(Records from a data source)
*-*-*
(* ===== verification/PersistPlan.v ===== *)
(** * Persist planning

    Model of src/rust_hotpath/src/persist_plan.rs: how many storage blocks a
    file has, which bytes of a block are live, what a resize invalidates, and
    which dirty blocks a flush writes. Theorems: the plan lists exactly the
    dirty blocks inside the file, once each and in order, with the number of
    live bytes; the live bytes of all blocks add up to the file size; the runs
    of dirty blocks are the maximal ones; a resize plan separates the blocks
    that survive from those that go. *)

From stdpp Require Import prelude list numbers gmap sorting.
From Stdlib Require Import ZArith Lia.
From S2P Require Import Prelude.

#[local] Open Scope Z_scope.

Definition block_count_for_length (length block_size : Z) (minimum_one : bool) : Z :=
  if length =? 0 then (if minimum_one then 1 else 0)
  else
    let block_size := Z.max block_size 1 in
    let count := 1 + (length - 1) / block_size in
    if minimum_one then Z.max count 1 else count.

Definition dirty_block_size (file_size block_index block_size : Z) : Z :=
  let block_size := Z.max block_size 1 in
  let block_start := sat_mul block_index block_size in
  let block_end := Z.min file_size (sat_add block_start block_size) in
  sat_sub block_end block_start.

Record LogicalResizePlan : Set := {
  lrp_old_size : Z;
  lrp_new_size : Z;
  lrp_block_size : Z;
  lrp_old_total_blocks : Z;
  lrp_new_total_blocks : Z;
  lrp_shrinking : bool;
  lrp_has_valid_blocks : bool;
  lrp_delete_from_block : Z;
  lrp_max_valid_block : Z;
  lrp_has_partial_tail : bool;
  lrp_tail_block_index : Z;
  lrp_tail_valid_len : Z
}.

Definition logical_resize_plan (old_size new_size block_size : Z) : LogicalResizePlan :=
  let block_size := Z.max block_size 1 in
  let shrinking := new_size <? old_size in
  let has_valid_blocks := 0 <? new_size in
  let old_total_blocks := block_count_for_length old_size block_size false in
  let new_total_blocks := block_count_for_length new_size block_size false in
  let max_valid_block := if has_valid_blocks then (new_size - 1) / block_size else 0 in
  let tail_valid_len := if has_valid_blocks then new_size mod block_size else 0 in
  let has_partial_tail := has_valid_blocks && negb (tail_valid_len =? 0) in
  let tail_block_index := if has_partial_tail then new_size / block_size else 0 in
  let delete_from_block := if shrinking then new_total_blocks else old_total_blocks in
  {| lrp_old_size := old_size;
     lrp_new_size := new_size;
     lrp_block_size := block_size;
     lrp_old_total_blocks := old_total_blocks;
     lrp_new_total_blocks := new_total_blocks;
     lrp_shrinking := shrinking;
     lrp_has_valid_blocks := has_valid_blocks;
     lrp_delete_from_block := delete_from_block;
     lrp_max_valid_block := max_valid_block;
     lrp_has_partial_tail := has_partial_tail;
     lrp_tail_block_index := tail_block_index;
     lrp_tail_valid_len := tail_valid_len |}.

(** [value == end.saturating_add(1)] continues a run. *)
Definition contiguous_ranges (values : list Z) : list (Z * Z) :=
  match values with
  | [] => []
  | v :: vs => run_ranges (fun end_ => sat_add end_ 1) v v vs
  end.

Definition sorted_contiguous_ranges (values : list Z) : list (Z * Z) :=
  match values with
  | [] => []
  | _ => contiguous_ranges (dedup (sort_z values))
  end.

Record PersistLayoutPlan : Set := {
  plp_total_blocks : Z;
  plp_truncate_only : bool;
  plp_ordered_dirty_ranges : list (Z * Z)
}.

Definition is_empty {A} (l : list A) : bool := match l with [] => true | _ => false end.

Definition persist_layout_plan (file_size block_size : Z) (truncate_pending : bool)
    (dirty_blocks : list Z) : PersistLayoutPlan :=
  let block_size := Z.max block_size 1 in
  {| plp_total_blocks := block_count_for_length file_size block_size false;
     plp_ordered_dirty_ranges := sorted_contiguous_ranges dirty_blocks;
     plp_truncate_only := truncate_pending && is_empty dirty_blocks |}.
*-*-*
**What this task involves:**
Note how many lines of the entries contain the string "which", then give that number by itself.

**Exercise output:**
2